[Collected data entries]
((

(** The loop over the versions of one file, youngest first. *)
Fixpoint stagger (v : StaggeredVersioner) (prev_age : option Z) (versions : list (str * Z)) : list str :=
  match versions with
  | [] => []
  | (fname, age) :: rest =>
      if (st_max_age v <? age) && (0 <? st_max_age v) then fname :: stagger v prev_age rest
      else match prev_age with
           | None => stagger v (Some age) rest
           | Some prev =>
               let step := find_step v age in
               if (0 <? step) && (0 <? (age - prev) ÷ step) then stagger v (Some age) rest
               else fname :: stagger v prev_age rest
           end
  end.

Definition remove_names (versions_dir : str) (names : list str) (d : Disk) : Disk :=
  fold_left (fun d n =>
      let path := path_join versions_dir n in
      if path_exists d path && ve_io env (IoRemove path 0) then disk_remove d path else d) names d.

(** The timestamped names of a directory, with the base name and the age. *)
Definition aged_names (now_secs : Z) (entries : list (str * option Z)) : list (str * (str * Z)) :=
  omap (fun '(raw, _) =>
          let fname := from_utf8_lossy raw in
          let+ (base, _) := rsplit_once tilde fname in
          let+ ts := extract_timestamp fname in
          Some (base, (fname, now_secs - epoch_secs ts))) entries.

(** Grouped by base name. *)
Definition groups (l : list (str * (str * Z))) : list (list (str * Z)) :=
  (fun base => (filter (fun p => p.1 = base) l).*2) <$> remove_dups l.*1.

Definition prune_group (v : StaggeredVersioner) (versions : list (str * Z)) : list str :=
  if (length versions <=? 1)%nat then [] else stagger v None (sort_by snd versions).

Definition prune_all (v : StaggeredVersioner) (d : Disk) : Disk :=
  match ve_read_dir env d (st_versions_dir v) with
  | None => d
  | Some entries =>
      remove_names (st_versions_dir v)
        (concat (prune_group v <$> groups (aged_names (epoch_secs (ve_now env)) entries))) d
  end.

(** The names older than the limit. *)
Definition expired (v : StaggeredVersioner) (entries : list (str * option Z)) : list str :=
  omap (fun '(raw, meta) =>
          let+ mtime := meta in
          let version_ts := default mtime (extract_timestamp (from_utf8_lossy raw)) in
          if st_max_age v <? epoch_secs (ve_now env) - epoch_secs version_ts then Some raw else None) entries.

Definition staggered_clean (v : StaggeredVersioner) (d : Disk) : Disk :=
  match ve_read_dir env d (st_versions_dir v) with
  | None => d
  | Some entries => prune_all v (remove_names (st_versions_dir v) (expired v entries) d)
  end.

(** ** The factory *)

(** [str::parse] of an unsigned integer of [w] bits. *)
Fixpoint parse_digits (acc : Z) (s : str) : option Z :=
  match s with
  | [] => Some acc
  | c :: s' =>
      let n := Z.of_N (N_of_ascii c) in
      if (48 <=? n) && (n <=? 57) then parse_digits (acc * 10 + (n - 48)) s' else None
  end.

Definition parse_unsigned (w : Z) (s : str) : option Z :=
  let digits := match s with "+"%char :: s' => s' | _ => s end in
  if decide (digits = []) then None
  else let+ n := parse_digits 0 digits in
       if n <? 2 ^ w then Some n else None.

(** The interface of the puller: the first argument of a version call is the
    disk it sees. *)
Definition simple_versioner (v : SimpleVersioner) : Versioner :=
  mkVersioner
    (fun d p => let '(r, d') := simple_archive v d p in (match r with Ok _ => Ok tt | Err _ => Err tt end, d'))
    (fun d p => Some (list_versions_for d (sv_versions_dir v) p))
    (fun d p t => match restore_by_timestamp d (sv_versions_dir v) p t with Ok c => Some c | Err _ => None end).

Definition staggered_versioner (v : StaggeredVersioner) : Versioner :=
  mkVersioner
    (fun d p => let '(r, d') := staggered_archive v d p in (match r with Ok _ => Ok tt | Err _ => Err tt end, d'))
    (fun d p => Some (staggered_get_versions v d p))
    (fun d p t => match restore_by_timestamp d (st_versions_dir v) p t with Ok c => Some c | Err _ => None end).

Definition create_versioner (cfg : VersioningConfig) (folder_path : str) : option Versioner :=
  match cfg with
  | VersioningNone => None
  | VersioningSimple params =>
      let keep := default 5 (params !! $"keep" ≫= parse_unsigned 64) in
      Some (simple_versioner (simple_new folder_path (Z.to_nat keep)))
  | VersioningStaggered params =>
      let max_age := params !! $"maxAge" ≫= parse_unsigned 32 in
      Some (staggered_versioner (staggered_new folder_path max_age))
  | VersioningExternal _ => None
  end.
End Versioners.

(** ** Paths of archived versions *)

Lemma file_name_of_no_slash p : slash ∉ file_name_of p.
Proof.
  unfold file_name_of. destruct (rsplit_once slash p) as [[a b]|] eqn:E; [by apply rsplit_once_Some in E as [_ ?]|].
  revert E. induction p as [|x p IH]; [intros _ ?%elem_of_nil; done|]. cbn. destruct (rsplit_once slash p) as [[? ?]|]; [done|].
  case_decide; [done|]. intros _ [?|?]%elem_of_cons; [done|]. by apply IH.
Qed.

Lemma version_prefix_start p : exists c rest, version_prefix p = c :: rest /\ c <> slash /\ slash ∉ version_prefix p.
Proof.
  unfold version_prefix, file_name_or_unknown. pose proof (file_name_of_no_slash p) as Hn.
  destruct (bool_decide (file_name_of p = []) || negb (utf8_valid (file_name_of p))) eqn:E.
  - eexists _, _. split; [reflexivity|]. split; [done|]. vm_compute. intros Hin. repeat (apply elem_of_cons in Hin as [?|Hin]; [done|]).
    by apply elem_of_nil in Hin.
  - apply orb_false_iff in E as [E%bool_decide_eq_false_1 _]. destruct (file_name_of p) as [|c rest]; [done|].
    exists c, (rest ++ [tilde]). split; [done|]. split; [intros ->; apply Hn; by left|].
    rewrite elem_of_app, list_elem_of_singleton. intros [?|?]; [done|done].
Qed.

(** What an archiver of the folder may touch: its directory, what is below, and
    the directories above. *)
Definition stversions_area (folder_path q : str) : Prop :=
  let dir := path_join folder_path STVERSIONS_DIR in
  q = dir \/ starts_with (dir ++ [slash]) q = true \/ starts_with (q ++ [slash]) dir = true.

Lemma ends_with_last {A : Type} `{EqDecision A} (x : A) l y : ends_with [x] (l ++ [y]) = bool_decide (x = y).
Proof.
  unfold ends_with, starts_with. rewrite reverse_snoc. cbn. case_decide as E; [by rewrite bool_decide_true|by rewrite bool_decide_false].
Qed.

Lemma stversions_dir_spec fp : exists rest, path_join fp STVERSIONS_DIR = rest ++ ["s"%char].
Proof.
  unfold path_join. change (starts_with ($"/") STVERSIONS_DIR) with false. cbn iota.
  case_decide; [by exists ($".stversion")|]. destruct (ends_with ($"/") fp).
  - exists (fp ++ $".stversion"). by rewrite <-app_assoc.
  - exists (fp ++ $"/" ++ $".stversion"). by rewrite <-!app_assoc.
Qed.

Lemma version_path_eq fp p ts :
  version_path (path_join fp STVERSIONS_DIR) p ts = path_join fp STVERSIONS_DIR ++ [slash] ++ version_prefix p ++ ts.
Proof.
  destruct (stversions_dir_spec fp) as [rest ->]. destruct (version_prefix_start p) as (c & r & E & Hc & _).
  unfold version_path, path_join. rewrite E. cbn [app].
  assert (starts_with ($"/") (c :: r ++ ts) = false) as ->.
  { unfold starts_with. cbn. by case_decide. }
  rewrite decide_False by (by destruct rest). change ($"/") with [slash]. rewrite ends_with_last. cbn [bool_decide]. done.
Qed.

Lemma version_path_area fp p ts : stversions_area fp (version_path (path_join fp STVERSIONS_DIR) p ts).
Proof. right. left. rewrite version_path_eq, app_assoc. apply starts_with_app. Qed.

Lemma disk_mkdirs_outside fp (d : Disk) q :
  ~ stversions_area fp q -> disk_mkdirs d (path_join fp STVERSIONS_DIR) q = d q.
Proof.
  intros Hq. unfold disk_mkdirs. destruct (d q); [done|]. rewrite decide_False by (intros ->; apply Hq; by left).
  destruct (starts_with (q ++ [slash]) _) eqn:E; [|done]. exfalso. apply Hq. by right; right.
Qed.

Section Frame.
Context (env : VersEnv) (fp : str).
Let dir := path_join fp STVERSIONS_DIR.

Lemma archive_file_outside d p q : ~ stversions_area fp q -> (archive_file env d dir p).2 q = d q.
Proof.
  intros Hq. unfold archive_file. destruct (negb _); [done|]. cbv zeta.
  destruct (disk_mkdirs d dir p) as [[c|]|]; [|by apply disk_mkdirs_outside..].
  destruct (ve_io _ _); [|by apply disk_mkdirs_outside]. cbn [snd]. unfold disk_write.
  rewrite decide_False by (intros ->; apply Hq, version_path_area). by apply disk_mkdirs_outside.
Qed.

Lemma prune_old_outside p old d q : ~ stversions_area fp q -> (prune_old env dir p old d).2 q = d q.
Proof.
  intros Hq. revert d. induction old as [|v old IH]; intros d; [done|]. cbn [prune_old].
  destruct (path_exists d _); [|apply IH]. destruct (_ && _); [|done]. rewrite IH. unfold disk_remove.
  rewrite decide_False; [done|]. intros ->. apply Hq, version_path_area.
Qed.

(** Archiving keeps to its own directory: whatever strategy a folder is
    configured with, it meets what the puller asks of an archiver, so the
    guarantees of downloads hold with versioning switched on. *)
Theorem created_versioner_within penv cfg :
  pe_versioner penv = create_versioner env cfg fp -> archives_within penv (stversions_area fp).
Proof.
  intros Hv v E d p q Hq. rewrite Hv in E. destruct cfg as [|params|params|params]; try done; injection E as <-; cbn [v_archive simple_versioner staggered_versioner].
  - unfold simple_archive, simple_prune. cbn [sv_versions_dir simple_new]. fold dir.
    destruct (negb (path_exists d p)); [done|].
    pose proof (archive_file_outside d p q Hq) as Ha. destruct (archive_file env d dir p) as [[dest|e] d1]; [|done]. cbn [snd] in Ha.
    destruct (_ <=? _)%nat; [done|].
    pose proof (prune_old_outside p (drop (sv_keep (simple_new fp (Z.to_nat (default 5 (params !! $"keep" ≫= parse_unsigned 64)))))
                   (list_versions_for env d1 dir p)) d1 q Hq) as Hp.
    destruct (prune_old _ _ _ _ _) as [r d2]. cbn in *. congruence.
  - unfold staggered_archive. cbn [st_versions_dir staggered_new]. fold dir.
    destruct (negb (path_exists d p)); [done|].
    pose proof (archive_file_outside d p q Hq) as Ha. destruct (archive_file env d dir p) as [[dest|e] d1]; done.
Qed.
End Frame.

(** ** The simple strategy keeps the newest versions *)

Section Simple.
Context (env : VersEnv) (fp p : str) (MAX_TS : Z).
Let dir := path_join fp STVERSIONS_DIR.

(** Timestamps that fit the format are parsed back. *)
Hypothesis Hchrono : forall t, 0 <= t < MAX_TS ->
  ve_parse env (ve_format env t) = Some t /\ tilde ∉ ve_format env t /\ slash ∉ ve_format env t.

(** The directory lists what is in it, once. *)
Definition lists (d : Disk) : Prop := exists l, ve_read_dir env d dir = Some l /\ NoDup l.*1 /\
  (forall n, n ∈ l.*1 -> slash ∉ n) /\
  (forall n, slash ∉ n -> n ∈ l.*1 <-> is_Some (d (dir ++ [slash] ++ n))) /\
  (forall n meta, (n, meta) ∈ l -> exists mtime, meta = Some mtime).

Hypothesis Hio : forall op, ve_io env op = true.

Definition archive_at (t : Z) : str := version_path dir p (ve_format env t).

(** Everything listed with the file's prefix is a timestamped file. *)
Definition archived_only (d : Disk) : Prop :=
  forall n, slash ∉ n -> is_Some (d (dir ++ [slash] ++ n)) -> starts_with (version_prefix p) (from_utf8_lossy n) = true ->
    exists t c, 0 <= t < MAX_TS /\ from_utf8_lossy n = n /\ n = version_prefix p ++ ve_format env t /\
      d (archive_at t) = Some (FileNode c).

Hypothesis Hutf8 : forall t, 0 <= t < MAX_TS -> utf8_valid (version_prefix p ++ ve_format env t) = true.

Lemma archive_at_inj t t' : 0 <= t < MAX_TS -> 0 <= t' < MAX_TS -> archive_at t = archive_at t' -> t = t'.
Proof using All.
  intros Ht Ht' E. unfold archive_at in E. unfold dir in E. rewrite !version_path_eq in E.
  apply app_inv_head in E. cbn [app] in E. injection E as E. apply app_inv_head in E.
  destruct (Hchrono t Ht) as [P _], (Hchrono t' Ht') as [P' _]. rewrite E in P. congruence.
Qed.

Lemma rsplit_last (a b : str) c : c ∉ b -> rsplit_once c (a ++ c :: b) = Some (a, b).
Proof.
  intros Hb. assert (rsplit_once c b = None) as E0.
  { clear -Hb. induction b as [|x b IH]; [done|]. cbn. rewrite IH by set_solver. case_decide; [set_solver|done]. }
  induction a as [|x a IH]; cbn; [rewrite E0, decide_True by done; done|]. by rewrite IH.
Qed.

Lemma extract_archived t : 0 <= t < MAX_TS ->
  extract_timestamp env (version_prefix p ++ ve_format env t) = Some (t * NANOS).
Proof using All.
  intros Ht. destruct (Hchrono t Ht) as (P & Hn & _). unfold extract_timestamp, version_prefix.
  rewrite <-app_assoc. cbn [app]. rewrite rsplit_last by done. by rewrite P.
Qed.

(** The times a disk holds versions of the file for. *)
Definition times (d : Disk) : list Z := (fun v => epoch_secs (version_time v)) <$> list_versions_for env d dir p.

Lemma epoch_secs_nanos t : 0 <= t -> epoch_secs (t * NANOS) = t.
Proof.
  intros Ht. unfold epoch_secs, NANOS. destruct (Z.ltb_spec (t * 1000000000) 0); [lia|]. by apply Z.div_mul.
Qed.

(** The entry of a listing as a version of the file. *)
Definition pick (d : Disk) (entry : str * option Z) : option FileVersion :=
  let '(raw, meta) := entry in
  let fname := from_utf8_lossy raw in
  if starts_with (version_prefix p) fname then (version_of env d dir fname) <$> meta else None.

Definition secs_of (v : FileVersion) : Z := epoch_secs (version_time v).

))

■ EXERCISE GOAL ■
Work out how many lines in the data include "induction". Answer with the number only.

■ ANSWER TO THE EXERCISE ■
4